What you will do.
Starting from the line that holds "embedded as a", print every line through the end of the records, first and last included.

****

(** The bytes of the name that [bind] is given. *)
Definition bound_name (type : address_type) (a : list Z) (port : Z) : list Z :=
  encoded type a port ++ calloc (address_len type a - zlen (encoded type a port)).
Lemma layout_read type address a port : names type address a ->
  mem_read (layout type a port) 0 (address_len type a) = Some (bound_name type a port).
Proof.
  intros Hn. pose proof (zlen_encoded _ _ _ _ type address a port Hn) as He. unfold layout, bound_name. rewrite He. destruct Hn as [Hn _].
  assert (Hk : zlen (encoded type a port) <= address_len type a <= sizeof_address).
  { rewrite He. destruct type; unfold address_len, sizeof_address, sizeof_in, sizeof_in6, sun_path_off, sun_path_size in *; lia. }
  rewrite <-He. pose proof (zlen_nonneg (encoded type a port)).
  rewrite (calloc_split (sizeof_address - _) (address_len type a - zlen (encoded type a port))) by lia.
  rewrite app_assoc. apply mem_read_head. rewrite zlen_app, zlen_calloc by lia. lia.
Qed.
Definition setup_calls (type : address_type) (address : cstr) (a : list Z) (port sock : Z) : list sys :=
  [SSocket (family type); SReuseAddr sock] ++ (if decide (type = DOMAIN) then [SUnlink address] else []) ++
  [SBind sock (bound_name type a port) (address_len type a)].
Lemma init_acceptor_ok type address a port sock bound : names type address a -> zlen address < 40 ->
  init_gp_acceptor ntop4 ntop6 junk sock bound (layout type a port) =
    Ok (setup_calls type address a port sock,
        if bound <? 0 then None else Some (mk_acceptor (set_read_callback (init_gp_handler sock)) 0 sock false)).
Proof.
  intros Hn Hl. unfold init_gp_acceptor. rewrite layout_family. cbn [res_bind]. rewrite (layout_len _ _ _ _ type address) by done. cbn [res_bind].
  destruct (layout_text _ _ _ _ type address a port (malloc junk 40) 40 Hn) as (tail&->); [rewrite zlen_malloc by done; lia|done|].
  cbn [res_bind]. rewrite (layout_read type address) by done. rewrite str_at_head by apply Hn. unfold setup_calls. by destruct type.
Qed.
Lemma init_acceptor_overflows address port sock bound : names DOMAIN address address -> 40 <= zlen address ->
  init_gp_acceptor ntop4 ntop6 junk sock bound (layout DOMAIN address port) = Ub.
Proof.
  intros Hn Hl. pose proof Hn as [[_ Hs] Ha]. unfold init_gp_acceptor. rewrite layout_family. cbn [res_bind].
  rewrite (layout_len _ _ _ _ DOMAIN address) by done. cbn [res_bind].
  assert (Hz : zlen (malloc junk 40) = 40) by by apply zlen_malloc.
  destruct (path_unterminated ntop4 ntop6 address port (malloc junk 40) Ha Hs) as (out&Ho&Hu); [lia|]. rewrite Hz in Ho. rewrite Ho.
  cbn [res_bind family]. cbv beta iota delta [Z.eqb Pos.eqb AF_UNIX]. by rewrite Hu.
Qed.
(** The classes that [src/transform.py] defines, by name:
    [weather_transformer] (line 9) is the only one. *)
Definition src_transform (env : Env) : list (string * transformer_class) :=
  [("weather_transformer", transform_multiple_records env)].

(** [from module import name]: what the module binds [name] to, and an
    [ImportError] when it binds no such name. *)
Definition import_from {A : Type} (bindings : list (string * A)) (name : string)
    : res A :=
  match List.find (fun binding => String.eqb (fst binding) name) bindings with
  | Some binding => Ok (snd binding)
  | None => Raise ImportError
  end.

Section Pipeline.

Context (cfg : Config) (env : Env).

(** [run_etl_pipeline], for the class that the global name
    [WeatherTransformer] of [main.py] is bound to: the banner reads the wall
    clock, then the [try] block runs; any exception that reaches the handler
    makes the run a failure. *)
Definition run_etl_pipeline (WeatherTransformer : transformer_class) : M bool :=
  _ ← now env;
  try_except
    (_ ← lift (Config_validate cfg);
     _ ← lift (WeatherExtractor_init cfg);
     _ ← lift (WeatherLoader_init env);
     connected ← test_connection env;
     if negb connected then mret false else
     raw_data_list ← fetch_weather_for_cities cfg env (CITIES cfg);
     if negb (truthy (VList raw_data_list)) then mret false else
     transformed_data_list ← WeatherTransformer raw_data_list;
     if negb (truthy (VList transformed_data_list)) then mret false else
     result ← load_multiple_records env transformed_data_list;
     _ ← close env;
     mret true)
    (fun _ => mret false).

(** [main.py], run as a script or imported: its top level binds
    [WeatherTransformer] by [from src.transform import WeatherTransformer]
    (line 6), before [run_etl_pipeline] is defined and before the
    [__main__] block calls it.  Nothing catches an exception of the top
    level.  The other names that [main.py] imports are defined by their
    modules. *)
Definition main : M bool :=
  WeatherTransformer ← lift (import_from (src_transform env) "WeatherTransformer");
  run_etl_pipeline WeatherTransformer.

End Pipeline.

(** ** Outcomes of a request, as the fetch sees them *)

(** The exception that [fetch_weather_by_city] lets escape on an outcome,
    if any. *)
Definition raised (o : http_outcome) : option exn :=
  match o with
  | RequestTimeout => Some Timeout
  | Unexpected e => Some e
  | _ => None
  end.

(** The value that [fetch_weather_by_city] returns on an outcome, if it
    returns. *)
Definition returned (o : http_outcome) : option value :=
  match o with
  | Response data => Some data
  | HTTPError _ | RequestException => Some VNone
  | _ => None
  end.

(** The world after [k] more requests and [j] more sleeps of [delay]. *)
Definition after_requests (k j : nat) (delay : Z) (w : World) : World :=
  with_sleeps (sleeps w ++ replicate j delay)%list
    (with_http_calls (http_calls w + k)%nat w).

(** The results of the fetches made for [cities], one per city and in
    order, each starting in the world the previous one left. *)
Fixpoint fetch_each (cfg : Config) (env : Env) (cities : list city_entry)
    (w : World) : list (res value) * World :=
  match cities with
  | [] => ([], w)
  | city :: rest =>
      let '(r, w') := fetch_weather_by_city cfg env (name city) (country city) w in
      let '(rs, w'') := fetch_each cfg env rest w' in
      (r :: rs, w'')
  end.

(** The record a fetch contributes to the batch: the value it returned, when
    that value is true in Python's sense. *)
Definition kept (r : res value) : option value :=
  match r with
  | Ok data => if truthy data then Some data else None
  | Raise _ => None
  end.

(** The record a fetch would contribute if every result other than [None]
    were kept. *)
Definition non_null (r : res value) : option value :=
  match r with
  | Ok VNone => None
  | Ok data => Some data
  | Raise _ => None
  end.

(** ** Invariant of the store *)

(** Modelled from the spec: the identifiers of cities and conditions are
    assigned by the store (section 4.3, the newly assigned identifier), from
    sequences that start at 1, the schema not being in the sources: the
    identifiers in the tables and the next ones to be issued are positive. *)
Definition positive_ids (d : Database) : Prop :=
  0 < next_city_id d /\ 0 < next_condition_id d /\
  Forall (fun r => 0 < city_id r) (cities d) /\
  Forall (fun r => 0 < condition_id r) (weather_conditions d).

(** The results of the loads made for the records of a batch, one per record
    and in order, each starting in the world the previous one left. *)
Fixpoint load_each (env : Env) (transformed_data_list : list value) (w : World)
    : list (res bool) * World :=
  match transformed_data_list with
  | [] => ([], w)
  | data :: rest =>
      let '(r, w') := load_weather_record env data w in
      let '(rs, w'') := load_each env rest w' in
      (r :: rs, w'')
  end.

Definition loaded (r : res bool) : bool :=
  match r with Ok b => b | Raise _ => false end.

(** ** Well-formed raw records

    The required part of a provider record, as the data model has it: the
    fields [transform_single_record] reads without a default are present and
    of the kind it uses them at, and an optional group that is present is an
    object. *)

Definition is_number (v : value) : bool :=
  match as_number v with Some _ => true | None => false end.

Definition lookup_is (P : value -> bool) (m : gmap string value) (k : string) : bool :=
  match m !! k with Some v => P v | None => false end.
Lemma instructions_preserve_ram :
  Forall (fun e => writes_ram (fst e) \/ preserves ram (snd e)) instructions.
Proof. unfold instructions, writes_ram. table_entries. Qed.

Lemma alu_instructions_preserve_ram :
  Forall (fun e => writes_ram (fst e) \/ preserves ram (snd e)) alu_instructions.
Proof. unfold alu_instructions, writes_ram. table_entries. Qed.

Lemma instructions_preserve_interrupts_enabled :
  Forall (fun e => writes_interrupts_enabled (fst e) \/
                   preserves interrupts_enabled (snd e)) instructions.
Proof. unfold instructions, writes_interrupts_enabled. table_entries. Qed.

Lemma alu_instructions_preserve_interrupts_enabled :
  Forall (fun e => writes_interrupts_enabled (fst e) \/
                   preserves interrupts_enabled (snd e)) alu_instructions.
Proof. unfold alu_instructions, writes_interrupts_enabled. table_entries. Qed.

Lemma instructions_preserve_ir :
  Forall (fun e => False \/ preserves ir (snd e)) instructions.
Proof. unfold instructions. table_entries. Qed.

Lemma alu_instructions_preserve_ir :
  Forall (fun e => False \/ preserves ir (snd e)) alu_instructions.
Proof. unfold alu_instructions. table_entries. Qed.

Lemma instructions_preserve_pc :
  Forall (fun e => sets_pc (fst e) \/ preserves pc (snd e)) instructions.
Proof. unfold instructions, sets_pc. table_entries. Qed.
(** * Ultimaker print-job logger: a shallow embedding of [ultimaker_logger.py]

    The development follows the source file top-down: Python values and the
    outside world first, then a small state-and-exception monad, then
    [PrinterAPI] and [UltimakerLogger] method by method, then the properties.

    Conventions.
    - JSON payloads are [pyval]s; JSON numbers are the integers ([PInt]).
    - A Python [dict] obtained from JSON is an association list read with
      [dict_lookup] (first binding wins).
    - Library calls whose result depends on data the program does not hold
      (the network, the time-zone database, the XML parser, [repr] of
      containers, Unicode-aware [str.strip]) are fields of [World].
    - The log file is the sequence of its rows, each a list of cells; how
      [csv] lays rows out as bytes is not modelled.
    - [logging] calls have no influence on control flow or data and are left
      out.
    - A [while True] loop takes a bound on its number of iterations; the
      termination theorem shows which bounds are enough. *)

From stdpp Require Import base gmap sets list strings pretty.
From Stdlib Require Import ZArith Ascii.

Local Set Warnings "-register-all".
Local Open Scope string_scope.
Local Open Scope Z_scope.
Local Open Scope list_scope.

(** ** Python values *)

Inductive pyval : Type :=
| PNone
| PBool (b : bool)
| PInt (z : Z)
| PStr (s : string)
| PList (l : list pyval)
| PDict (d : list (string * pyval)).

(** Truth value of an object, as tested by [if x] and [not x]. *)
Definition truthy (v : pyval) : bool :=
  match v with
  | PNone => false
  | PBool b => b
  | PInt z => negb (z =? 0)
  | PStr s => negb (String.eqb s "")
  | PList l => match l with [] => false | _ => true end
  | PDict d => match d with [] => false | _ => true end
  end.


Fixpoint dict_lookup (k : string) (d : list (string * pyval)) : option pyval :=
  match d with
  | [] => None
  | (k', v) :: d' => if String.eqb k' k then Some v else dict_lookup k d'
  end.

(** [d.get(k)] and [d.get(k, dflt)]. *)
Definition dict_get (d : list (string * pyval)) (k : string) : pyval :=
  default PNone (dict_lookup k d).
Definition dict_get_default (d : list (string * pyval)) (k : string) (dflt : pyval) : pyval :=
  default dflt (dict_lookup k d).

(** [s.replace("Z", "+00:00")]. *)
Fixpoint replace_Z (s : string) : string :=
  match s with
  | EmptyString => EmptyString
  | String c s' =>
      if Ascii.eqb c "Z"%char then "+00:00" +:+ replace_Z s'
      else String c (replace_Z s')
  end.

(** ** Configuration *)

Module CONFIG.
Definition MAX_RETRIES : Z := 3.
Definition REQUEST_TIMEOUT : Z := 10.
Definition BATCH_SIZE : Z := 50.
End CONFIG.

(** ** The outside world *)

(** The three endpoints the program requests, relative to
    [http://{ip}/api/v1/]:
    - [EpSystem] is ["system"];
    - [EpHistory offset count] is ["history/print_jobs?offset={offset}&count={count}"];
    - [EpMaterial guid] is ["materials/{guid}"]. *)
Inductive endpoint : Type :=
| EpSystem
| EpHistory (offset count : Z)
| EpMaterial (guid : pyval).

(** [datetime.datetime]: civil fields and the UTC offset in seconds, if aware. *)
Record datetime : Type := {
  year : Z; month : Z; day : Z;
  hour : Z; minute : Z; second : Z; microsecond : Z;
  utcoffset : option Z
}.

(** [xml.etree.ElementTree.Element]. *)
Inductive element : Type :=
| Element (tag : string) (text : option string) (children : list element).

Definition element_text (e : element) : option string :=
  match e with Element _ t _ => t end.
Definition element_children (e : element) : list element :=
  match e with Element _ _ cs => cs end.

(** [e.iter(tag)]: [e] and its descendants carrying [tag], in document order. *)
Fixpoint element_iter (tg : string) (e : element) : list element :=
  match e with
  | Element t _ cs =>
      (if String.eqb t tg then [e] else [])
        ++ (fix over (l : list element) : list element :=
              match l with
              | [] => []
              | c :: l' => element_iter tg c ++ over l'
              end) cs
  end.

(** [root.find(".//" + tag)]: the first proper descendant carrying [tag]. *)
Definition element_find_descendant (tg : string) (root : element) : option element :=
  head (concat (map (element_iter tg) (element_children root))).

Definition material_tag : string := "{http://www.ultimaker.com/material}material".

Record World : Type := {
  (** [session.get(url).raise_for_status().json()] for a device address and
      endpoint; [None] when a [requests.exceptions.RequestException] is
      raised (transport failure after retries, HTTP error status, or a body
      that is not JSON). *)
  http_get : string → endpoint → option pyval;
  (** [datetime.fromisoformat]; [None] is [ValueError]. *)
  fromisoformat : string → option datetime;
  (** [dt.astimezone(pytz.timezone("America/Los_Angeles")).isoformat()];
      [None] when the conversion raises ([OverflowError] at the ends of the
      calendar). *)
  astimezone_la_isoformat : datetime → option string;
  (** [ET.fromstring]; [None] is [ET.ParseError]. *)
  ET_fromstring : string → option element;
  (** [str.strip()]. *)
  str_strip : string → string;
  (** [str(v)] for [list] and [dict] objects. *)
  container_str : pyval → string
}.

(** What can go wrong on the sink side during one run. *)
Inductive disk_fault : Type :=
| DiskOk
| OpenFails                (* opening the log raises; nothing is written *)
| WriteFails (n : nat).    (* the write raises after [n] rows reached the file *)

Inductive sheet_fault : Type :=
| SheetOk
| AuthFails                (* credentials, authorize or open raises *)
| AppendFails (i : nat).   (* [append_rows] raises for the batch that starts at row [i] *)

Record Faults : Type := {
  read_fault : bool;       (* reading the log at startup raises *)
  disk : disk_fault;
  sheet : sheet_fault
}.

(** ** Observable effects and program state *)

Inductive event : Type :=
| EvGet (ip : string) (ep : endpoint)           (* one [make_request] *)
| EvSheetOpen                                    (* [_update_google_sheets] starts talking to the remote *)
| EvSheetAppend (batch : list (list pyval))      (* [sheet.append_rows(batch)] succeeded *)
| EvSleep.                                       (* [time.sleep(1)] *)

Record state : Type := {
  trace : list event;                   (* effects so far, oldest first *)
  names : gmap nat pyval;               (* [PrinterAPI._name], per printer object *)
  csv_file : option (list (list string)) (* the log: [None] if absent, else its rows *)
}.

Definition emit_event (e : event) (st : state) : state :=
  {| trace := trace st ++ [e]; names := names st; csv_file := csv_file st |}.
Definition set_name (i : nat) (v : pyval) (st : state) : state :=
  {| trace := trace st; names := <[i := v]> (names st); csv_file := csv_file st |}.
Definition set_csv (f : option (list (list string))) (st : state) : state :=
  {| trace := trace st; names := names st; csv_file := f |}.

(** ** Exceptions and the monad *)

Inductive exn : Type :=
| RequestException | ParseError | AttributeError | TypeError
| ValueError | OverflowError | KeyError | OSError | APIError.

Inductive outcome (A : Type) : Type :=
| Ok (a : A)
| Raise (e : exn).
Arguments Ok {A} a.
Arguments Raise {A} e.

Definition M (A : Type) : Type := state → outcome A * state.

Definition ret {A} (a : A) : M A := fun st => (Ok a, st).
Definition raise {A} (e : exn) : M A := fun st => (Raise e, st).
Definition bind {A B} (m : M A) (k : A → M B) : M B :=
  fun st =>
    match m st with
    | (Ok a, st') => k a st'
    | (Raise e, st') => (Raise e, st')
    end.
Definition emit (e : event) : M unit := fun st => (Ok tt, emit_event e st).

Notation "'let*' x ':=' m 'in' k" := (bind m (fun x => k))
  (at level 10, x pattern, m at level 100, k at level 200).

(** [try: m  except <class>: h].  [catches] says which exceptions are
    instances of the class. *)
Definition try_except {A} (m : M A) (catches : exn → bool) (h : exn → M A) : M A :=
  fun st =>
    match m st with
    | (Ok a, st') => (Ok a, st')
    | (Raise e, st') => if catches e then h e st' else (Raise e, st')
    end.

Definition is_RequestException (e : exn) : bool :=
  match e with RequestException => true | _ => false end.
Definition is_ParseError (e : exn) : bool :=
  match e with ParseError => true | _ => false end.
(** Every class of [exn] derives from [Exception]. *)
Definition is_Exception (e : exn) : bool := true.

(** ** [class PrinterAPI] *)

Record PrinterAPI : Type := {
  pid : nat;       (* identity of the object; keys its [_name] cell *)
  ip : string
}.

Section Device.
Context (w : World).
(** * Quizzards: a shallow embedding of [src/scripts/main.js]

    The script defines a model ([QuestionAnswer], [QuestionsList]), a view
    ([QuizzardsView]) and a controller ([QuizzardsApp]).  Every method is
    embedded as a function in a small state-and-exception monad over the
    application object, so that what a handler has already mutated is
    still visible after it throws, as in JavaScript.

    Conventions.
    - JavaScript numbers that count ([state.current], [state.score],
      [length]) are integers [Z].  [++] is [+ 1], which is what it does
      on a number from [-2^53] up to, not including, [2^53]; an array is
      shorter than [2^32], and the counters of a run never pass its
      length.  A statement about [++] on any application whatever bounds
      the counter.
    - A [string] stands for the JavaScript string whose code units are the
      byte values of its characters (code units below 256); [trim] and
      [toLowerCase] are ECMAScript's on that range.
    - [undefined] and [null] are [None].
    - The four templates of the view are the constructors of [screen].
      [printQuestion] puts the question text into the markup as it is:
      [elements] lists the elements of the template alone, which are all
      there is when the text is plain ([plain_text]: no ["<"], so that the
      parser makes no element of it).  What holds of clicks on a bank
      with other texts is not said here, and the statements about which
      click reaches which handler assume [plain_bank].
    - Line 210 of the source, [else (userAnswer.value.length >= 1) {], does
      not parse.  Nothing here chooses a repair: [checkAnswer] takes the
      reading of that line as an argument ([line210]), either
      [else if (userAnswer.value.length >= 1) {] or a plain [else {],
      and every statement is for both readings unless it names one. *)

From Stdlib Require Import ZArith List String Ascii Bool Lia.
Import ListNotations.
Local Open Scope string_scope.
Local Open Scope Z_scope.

****

Output.
    embedded as a function in a small state-and-exception monad over the
    application object, so that what a handler has already mutated is
    still visible after it throws, as in JavaScript.

    Conventions.
    - JavaScript numbers that count ([state.current], [state.score],
      [length]) are integers [Z].  [++] is [+ 1], which is what it does
      on a number from [-2^53] up to, not including, [2^53]; an array is
      shorter than [2^32], and the counters of a run never pass its
      length.  A statement about [++] on any application whatever bounds
      the counter.
    - A [string] stands for the JavaScript string whose code units are the
      byte values of its characters (code units below 256); [trim] and
      [toLowerCase] are ECMAScript's on that range.
    - [undefined] and [null] are [None].
    - The four templates of the view are the constructors of [screen].
      [printQuestion] puts the question text into the markup as it is:
      [elements] lists the elements of the template alone, which are all
      there is when the text is plain ([plain_text]: no ["<"], so that the
      parser makes no element of it).  What holds of clicks on a bank
      with other texts is not said here, and the statements about which
      click reaches which handler assume [plain_bank].
    - Line 210 of the source, [else (userAnswer.value.length >= 1) {], does
      not parse.  Nothing here chooses a repair: [checkAnswer] takes the
      reading of that line as an argument ([line210]), either
      [else if (userAnswer.value.length >= 1) {] or a plain [else {],
      and every statement is for both readings unless it names one. *)

From Stdlib Require Import ZArith List String Ascii Bool Lia.
Import ListNotations.
Local Open Scope string_scope.
Local Open Scope Z_scope.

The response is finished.